For boys, sports was the main activity, excellence at them the chief road to status and prestige. At the time, there was no Little League. Sports for kids were happily unorganized, and parents stayed clear of their sons’ play: Fathers had work to worry about, while mothers felt their time better spent at homemaking, charities, cards, and much else. Besides, who wanted one’s parents around to testify to one’s errors and defeats at sports or to censor one’s profanity? We boys met at the gravel schoolyard throughout the summers and during vacations for pickup baseball games, and we arranged for football games against nearby grammar schools. We played basketball in a league at Green Briar Park. In sports, girls had only jump rope and ball bouncing, as they awaited the coming of Title IX.

There was keen interest in crime. Going back at least as far as the Al Capone days—when if one told strangers one was from Chicago, they might raise their arms as if holding a machine-gun and rat-a-tat-tat away—Chicago was known for its organized crime, its members usually denoted as the Syndicate, the Mob, the Outfit, the Boys, but never the Mafia. There was some West Rogers Park representation here too, but mostly in the field of bookmaking. Potsy Pearl, Jakey Summerfield, Ike Epstein—these were some of the neighborhood bookies. Ike Epstein was no relation, but I had an uncle, my mother’s brother Samuel Abrams, who was one (known alternately as “Lefty Abrams” or “Square Sam”). He left Chicago for Los Angeles and later owned a few points in the Riviera Hotel in Vegas. Sinatra attended his granddaughter’s wedding.
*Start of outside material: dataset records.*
(** Samples of distinct keys are each its own sum. *)
Lemma sumInto_other {K} `{Countable K} (l : list (K * spec_float)) m k : k ∉ l.*1 → foldl sumInto m l !! k = m !! k.
Proof.
  revert m. induction l as [|[k' v] l IH]; intros m; [done|]. rewrite fmap_cons not_elem_of_cons. intros [Hne Hni].
  cbn [foldl]. rewrite IH // /sumInto. by rewrite lookup_insert_ne.
Qed.
Lemma sumInto_once {K} `{Countable K} (l : list (K * spec_float)) m k v : NoDup l.*1 → m !! k = None → (k, v) ∈ l →
  foldl sumInto m l !! k = Some (fadd fzero v).
Proof.
  revert m. induction l as [|[k' v'] l IH]; intros m Hnd Hm Hin; [by apply elem_of_nil in Hin|].
  rewrite fmap_cons in Hnd. apply NoDup_cons in Hnd as [Hni Hnd]. cbn [foldl]. apply elem_of_cons in Hin as [[= <- <-]|Hin].
  - rewrite sumInto_other // /sumInto /=. by rewrite lookup_insert_eq Hm.
  - apply IH; [done| |done]. rewrite /sumInto /= lookup_insert_ne //. intros ->. apply Hni.
    apply list_elem_of_fmap. by exists (k, v).
Qed.
(** The settings of a sample by its labels: of distinct names each has its own value, in
    whatever order. *)
Definition lastOf (n : string) (l : list (string * string)) (d : string) : string :=
  foldl (λ acc lp, if decide (lp.1 = n) then lp.2 else acc) d l.
Lemma lastOf_none n l d : n ∉ l.*1 → lastOf n l d = d.
Proof.
  rewrite /lastOf. revert d. induction l as [|[m v] l IH]; intros d; [done|]. rewrite fmap_cons not_elem_of_cons.
  intros [Hne Hni]. cbn [foldl]. rewrite decide_False; [by intros <-|]. by apply IH.
Qed.
Lemma lastOf_in n v l d : NoDup l.*1 → (n, v) ∈ l → lastOf n l d = v.
Proof.
  revert d. induction l as [|[m u] l IH]; intros d Hnd Hin; [by apply elem_of_nil in Hin|].
  rewrite fmap_cons in Hnd. apply NoDup_cons in Hnd as [Hni Hnd]. apply elem_of_cons in Hin as [[= -> ->]|Hin].
  - rewrite /lastOf /=. rewrite decide_True //. by apply lastOf_none.
  - by apply IH.
Qed.
Lemma bytesLabel_fold l s : foldl bytesLabel s l = mkBytesSample (lastOf "tenant_id" l (BS_TenantID s)) (lastOf "zone" l (BS_Zone s))
  (lastOf "external_network" l (BS_ExternalNetwork s)) (lastOf "direction" l (BS_Direction s)) (BS_Value s) (BS_Node s).
Proof.
  revert s. induction l as [|[n v] l IH]; intros s; [by destruct s|]. cbn [foldl]. rewrite IH /lastOf /=.
  repeat (case_decide; subst; try done; simpl). 
Qed.
Lemma serverLabel_fold l s : foldl serverLabel s l = mkServerSample (lastOf "server_id" l (SvM_ServerID s))
  (lastOf "tenant_id" l (SvM_TenantID s)) (lastOf "zone" l (SvM_Zone s))
  (lastOf "external_network" l (SvM_ExternalNetwork s)) (lastOf "direction" l (SvM_Direction s)) (SvM_Value s) (SvM_Node s).
Proof.
  revert s. induction l as [|[n v] l IH]; intros s; [by destruct s|]. cbn [foldl]. rewrite IH /lastOf /=.
  repeat (case_decide; subst; try done; simpl).
Qed.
I went out with a girl in high school whose father never seemed to go to work. Spring, summer, and early autumn he golfed; through the winter he played high-stakes gin rummy at the Town Club in the old Sheraton Hotel. I later learned that he was the brother of a Capone lieutenant named Hymie (“Loudmouth”) Levine and was said to have collected a dollar a month off every jukebox in Chicago. The father of a friend of mine went in for buying boxers— at one point he owned a part of Ernie Terrell, later a heavyweight champion—which, for reasons I never quite fathomed, put him in bad odor with the Syndicate. At one point, my friend’s father was simultaneously being pursued by the FBI and a Mob brute named Milwaukee Phil Alderisio. Fortunately, the FBI got to him first.

We boys vaguely aped these characters, not in crime but in taking pleasure in the illicit. This meant gambling and whoring. As adolescents, we played lots of cards, poker in all its variants, gin, and a game called potluck, a high-stakes variant of blackjack at which one could quickly lose $50, a serious sum in those days, between after school and dinner. We bet parley cards, at which if one successfully picked three college football games within the point spreads, one won at six-to-one odds. The cards were available at the newsstand at Devon and Western as well as inside Senn High School.

As for our whoremongering, a certain amount of it entailed transactions with streetwalkers. More often we would drive out 50 miles or so away, usually six of us in one car, to the cathouses of Braidwood or c. These trips entailed a full ritual, of which the sex was the least part. The charge without any of the trimmings at these establishments was $3, the same fee charged in those days for a visit to one’s physician.

In Chicago through the 1940s and ’50s, ethnicity marked most neighborhoods. Italian, Greek, Irish, Polish, Mexican, Negro (the term of the day), and Jewish neighborhoods were the order of the day. Rightly or not, people felt most comfortable among their own. Was this a bad thing? If one believes in the importance of diversity and inclusivity, I suppose it is. Yet Socrates said he was thankful to have been born a Greek, and Plato that he was pleased to have been born an Athenian of the time of Socrates. We had neither Socrates nor Plato in West Rogers Park when I grew up there in the late 1940s and 1950s, but I cannot imagine a better place or time to have come of age.